Além disso, $G$ contém um emparelhamento $M_0$ com igualdade em ambos os casos: primeiro escolha $|S|$ arestas entre $S$ e $\bigcup \mathcal{C}$ de acordo com $(i)$, e então use $(ii)$ para encontrar um conjunto adequado de $\frac{1}{2}(|C|-1)$ arestas em cada componente $C \in \mathcal{C}$. Este emparelhamento $M_0$, portanto, possui exatamente

$$|M_0| = |S| + \frac{1}{2}(|V|-|S|-|\mathcal{C}|). (**)$$

arestas.

Agora $(*)$ e $(**)$ juntos implicam que todo emparelhamento $M$ de máxima cardinalidade satisfaz ambas as partes de $(*)$ com igualdade: por $|M| \geq |M_0|$ e $(**)$, $M$ tem pelo menos $|S| + \frac{1}{2}(|V|-|S|-|\mathcal{C}|)$ arestas, o que implica por $(*)$ que nenhuma das desigualdades em $(*)$ pode ser estrita.

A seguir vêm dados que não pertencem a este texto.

(** * Properties *)

(** C20: what the loader produces, the matcher accepts. Take a fixture other than
    jwks that is well formed for the parameters (its placeholders have values,
    the token placeholders being compact JWS and the attributes not null and
    equal to themselves; no two members of an object take one name; an issue
    time stands with an expiry time; the registered audiences, if any, end
    their array; a text names the issuer at most once), and parameters whose
    times are after 1970 and, like the token version, below 2^53, whose
    lifetimes are at least a second, and whose first key, if any, has a UUID or
    nothing as its ID; the libraries give UUIDs in lower-case text form, as many
    random bytes as asked for and 32-byte hashes. Then loading succeeds, and
    matching any text that decodes to the loaded document, its members in
    whatever order (json.Marshal sorts them), against the same fixture and
    parameters reports no difference. *)
Theorem loaded_fixture_matches (name : string) (doc : list (string * json)) :
  parse name = Ok doc → name ≠ "jwks" → fixture_ok (JObj doc) = true →
  ∃ out, Load name p = Ok out ∧
    ∀ b got, json_decode_first b = Some got → same out got → Match name (Some b) p = Ok [].
Proof.
  intros Hparse Hname Hok. destruct (fixture_sound _ Hok "") as (out & Hr & Hc). exists out.
  unfold Load, Match. rewrite Hparse. cbn [rbind]. apply String.eqb_neq in Hname as ->. split; [done|].
  intros b got Hb Hs. rewrite Hb. f_equal. eapply match_same; [exact Hs|apply Hc].
Qed.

Mas a igualdade em $(*)$, por sua vez, implica que $M$ tem a estrutura descrita acima: por $k_{S} = |S|$, todo vértice $s \in S$ é o fim de uma aresta $st \in M$ com $t \in G-S$, e por $k_{\mathcal{C}} = \frac{1}{2}(|V|-|S|-|\mathcal{C}|)$ exatamente $\frac{1}{2}(|C|-1)$ arestas de $M$ estão em $C$, para cada $C \in \mathcal{C}$. Finalmente, uma vez que estas últimas arestas perdem apenas um vértice em cada $C$ , as extremidades $t$ das arestas $st$ acima encontram-se em diferentes componentes $C$ para diferentes $s$.

O teorema aparentemente técnico, portanto, esconde uma riqueza de informações estruturais: ele contém a essência de uma descrição detalhada de todas os emparelhamento de máxima cardinalidade em todos os grafos.


Referências

  • Reinhard Diestel. “Graph Theory” .5th Electronic Edition 2016, pp. 45. Acesso em 21/03/2023.